> Data for processing:
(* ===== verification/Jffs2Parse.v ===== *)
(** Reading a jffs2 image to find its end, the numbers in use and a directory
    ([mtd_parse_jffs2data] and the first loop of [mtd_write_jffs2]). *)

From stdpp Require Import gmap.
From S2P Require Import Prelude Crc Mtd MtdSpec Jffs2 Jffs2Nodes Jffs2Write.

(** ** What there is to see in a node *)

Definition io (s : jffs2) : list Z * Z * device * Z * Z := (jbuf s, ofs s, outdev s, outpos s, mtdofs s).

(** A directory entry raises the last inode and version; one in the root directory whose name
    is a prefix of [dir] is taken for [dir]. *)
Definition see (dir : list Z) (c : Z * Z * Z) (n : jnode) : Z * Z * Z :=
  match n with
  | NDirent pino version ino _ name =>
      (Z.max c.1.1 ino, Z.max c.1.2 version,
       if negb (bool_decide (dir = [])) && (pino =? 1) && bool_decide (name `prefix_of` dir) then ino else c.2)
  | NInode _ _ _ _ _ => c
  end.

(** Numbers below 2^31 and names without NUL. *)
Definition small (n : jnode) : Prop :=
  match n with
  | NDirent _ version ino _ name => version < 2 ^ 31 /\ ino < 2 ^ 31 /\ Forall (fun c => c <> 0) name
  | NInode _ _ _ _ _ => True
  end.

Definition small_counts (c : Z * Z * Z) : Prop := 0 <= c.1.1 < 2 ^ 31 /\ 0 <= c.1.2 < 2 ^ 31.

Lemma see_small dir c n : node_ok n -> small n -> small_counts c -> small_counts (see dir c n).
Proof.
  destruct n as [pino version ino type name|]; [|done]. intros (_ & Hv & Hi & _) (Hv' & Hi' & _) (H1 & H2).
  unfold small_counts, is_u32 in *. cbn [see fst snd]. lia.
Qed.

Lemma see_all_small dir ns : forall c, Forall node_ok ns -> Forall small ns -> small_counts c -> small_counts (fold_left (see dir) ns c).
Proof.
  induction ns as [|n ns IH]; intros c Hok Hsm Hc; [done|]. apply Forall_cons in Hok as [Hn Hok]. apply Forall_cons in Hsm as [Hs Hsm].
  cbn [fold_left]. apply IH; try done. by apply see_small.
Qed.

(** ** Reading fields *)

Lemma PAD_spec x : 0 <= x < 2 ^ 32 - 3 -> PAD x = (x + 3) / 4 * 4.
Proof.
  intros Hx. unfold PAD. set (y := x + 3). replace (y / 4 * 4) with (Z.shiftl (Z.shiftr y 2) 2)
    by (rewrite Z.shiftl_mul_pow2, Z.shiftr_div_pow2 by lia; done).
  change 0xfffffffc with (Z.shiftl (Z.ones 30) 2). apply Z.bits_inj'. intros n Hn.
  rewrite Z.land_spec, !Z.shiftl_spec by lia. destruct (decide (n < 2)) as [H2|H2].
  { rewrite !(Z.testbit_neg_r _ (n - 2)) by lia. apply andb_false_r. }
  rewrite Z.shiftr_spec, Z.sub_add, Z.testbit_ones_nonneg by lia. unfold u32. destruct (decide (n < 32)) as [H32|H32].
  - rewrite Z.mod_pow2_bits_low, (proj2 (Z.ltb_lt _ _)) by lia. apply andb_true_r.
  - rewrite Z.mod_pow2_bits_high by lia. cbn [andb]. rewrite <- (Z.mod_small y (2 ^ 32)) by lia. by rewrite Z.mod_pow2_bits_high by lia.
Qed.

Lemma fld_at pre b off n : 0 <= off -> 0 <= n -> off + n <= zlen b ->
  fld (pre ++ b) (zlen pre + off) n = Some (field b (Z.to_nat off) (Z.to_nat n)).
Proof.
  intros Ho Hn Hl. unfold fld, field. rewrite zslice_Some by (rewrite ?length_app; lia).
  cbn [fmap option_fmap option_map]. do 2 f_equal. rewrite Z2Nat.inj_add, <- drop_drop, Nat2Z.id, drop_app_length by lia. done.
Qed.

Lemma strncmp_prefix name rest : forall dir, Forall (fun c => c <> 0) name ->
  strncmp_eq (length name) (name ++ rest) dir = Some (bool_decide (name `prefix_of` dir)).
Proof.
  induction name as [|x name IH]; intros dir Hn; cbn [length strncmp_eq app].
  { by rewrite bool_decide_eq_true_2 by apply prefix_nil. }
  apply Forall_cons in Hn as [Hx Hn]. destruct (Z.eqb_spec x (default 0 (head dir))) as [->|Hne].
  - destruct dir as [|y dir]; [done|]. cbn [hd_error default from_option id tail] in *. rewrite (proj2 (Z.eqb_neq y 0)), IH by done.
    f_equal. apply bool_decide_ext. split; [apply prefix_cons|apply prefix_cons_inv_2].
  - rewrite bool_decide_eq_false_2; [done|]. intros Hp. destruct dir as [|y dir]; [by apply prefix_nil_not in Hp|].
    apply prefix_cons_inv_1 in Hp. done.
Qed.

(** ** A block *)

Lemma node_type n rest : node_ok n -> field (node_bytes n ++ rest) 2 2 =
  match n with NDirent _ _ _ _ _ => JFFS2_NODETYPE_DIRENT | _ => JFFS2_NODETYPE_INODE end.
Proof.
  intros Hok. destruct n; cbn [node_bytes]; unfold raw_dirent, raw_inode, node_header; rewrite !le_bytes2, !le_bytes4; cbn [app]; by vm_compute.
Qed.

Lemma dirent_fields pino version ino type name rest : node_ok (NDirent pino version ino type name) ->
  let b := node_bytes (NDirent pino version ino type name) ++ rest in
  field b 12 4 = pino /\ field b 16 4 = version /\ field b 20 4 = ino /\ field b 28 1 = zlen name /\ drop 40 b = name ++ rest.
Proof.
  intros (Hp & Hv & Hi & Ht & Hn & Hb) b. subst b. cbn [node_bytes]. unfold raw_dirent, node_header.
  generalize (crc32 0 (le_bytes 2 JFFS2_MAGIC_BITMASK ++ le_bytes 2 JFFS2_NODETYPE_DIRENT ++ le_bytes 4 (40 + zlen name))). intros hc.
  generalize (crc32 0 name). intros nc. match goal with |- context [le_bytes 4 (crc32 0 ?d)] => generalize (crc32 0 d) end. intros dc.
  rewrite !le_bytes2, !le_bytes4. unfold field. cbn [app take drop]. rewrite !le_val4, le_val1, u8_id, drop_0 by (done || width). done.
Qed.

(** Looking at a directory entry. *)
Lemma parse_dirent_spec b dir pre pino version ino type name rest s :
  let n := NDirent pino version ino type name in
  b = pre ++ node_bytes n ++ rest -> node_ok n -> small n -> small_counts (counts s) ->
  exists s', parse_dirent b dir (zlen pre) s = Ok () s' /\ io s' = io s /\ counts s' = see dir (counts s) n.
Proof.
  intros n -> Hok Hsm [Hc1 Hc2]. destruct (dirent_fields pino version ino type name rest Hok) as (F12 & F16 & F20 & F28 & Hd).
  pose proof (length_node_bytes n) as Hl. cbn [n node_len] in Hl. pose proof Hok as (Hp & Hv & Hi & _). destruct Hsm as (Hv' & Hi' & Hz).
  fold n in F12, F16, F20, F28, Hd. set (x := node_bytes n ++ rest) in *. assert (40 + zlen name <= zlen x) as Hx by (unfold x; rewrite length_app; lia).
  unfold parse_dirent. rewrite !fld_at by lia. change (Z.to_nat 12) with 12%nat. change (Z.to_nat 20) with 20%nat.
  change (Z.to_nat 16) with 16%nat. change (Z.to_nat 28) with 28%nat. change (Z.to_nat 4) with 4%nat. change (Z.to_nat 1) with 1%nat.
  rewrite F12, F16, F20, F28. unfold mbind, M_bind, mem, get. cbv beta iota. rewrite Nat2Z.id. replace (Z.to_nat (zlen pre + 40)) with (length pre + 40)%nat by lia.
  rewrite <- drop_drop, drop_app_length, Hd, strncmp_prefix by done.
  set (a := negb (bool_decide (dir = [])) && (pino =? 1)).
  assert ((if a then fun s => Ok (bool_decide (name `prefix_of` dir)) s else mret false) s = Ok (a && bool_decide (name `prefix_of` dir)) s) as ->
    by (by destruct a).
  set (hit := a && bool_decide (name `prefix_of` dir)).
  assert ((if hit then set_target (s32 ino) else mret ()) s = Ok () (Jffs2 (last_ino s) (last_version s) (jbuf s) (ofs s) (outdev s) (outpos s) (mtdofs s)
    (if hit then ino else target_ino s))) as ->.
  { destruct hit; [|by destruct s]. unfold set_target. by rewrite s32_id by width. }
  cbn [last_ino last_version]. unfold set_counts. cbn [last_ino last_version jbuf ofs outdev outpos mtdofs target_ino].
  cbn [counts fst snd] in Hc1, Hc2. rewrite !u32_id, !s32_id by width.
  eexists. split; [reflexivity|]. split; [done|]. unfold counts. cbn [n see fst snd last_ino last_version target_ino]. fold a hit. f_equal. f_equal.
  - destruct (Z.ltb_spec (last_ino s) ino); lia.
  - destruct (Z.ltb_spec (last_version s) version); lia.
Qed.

* * *

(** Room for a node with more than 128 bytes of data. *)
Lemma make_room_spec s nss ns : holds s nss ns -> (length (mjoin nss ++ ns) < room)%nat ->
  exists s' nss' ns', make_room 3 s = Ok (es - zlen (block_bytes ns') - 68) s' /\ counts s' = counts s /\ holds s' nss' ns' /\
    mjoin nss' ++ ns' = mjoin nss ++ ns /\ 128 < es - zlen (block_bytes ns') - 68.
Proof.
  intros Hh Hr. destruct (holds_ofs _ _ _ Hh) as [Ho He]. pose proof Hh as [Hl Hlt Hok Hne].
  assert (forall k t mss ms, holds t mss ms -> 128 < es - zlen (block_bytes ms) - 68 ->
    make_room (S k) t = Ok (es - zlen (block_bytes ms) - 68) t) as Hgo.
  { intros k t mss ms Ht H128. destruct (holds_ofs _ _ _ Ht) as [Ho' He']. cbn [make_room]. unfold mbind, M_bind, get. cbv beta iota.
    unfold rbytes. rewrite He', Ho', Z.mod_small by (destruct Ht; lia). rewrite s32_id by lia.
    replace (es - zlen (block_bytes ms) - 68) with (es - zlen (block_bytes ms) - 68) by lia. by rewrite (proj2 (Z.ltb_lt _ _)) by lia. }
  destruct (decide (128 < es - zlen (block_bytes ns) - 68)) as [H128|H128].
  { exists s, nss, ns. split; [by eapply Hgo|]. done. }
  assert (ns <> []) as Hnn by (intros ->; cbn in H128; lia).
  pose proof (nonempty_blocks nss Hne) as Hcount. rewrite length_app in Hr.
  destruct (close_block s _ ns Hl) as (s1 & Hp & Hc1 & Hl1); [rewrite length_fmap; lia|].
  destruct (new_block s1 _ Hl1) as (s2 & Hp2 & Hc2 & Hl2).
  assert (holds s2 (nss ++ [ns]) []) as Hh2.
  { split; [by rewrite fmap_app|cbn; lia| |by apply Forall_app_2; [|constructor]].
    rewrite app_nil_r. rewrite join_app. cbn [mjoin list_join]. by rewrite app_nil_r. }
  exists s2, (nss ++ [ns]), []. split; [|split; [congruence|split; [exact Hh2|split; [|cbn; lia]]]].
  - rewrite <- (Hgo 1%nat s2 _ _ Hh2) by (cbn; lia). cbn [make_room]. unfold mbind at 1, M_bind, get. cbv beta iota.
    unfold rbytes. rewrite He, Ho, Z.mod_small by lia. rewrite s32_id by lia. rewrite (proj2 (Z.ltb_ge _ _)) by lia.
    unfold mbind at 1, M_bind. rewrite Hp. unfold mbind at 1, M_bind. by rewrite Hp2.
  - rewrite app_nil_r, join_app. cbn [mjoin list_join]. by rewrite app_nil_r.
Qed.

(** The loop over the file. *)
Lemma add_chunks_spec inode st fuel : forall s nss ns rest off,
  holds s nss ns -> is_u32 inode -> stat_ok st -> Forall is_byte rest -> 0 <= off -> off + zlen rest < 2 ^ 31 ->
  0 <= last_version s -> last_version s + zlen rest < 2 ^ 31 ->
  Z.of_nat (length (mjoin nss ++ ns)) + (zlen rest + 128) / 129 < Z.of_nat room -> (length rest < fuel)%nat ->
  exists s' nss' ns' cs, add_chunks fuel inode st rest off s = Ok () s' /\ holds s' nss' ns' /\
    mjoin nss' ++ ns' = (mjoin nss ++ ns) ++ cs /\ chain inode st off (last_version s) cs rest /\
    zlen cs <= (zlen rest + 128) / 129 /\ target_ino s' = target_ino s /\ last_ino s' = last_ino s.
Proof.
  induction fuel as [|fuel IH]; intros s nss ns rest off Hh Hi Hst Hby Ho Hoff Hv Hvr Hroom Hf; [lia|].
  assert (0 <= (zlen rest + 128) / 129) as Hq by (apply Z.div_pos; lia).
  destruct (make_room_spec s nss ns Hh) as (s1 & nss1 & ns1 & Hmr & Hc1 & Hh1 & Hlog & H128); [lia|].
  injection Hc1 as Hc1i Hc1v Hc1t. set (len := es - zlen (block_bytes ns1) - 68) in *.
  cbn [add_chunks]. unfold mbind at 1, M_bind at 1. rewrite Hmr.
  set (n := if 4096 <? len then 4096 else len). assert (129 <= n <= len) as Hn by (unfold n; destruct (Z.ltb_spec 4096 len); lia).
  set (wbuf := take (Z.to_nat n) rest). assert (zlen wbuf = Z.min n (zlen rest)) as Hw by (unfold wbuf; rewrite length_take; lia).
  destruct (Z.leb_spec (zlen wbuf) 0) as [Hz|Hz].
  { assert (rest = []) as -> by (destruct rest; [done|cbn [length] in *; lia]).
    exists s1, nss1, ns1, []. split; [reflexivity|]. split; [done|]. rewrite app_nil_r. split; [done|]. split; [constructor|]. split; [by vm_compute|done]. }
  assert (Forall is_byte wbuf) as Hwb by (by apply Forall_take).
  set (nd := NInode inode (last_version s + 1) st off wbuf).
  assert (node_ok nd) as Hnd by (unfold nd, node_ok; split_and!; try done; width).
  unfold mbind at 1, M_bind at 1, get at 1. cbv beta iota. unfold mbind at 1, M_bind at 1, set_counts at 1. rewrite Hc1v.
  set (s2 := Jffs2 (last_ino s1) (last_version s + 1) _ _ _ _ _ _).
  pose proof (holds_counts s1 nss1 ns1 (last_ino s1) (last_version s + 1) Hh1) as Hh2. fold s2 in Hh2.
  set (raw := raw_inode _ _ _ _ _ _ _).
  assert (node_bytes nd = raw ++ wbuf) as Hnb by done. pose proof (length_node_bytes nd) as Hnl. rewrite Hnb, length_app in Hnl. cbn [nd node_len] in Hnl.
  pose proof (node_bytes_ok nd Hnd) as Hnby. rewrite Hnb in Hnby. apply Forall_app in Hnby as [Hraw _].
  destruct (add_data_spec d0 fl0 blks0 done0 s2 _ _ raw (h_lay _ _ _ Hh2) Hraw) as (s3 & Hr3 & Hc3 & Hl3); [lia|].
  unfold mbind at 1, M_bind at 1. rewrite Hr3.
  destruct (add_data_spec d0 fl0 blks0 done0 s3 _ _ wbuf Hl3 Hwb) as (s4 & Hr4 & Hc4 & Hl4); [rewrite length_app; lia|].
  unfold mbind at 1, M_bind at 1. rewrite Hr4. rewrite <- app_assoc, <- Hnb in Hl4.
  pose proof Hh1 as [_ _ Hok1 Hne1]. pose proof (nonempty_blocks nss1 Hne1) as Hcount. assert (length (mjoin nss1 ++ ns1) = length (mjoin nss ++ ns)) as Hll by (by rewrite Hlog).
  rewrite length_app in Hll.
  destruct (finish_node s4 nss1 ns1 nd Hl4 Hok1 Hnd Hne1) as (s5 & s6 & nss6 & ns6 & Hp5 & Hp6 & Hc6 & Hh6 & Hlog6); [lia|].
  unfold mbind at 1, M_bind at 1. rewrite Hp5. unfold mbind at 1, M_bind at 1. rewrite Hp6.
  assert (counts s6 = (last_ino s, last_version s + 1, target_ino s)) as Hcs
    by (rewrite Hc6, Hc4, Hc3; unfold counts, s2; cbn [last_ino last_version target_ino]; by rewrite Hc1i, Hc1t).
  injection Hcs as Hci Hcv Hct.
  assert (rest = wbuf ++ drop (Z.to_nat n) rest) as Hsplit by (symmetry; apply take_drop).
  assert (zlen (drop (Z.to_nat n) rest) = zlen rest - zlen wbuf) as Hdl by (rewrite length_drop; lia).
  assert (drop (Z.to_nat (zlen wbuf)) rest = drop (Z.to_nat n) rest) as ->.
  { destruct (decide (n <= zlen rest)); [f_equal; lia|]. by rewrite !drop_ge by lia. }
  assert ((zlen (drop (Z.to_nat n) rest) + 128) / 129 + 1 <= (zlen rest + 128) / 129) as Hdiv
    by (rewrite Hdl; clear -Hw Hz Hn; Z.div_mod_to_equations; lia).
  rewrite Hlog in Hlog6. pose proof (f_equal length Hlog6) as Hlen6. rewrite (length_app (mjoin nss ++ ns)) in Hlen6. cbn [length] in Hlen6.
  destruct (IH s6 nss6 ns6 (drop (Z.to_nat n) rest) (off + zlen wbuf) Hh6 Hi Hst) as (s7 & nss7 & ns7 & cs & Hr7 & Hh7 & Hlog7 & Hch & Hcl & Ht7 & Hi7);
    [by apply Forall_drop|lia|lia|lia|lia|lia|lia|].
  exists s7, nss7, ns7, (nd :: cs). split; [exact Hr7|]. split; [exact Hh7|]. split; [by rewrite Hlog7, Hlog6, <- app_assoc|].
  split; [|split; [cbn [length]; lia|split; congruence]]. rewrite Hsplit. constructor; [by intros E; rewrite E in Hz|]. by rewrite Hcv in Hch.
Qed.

---

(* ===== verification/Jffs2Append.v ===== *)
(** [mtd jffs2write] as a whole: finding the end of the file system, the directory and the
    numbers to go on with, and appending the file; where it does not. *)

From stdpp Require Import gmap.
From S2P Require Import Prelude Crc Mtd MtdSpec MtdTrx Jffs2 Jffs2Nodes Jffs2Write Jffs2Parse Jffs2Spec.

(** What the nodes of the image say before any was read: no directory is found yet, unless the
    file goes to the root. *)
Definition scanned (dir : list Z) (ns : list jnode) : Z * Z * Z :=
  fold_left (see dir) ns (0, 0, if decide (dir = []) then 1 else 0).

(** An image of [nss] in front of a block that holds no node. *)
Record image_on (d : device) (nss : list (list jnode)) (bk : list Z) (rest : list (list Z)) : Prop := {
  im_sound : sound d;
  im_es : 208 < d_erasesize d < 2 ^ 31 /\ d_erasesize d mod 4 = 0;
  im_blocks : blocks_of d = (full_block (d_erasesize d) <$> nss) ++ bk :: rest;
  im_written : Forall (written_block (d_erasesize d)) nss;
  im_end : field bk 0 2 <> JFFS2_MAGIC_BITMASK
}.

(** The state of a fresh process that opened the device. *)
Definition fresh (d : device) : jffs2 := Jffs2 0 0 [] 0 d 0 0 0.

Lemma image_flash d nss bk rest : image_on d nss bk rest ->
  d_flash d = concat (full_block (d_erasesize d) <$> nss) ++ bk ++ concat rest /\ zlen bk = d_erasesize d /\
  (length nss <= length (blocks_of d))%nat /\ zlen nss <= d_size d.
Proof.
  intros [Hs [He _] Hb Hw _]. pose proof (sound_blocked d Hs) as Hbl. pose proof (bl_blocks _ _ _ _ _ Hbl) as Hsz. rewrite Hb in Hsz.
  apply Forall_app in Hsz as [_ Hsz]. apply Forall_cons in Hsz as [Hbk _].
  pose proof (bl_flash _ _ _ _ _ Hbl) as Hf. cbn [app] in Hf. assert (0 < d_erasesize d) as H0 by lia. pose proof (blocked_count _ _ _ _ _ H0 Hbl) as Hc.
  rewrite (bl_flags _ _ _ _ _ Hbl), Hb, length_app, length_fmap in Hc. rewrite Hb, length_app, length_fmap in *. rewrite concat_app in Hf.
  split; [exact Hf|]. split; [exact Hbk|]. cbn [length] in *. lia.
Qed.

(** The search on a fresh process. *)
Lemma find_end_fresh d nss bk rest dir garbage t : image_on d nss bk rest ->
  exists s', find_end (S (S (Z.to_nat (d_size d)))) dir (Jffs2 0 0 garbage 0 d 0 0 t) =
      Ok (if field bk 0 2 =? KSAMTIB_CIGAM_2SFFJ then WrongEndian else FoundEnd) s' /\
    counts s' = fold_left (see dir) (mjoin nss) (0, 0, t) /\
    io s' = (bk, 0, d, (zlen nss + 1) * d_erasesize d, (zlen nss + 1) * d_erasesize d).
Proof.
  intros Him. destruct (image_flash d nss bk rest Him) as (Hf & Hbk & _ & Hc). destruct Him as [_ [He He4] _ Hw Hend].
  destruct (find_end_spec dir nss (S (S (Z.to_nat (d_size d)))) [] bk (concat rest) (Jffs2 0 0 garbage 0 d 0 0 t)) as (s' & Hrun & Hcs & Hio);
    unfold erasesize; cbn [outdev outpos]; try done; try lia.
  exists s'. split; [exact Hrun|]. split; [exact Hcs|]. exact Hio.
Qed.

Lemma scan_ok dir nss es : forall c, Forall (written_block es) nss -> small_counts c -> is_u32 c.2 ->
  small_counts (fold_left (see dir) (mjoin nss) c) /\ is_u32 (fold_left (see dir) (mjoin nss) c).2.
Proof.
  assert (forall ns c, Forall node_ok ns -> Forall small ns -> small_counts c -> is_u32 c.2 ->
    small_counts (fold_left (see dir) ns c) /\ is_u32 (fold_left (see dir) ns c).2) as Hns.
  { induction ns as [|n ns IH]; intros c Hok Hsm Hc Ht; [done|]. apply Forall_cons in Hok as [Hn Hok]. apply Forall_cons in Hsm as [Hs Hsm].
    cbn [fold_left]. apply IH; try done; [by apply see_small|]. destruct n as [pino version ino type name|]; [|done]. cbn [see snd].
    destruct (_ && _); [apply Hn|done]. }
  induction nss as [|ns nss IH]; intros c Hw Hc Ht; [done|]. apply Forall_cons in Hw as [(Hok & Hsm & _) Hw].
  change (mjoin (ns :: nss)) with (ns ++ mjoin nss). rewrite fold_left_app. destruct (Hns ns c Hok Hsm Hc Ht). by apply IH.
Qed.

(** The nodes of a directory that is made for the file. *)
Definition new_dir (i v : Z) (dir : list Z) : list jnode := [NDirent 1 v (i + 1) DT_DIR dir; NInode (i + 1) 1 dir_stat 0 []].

> Directions: Would you show every line in the data above that contains the string "change"?

> Problem solution:
  change 0xfffffffc with (Z.shiftl (Z.ones 30) 2). apply Z.bits_inj'. intros n Hn.
  unfold parse_dirent. rewrite !fld_at by lia. change (Z.to_nat 12) with 12%nat. change (Z.to_nat 20) with 20%nat.
  change (Z.to_nat 16) with 16%nat. change (Z.to_nat 28) with 28%nat. change (Z.to_nat 4) with 4%nat. change (Z.to_nat 1) with 1%nat.
  change (mjoin (ns :: nss)) with (ns ++ mjoin nss). rewrite fold_left_app. destruct (Hns ns c Hok Hsm Hc Ht). by apply IH.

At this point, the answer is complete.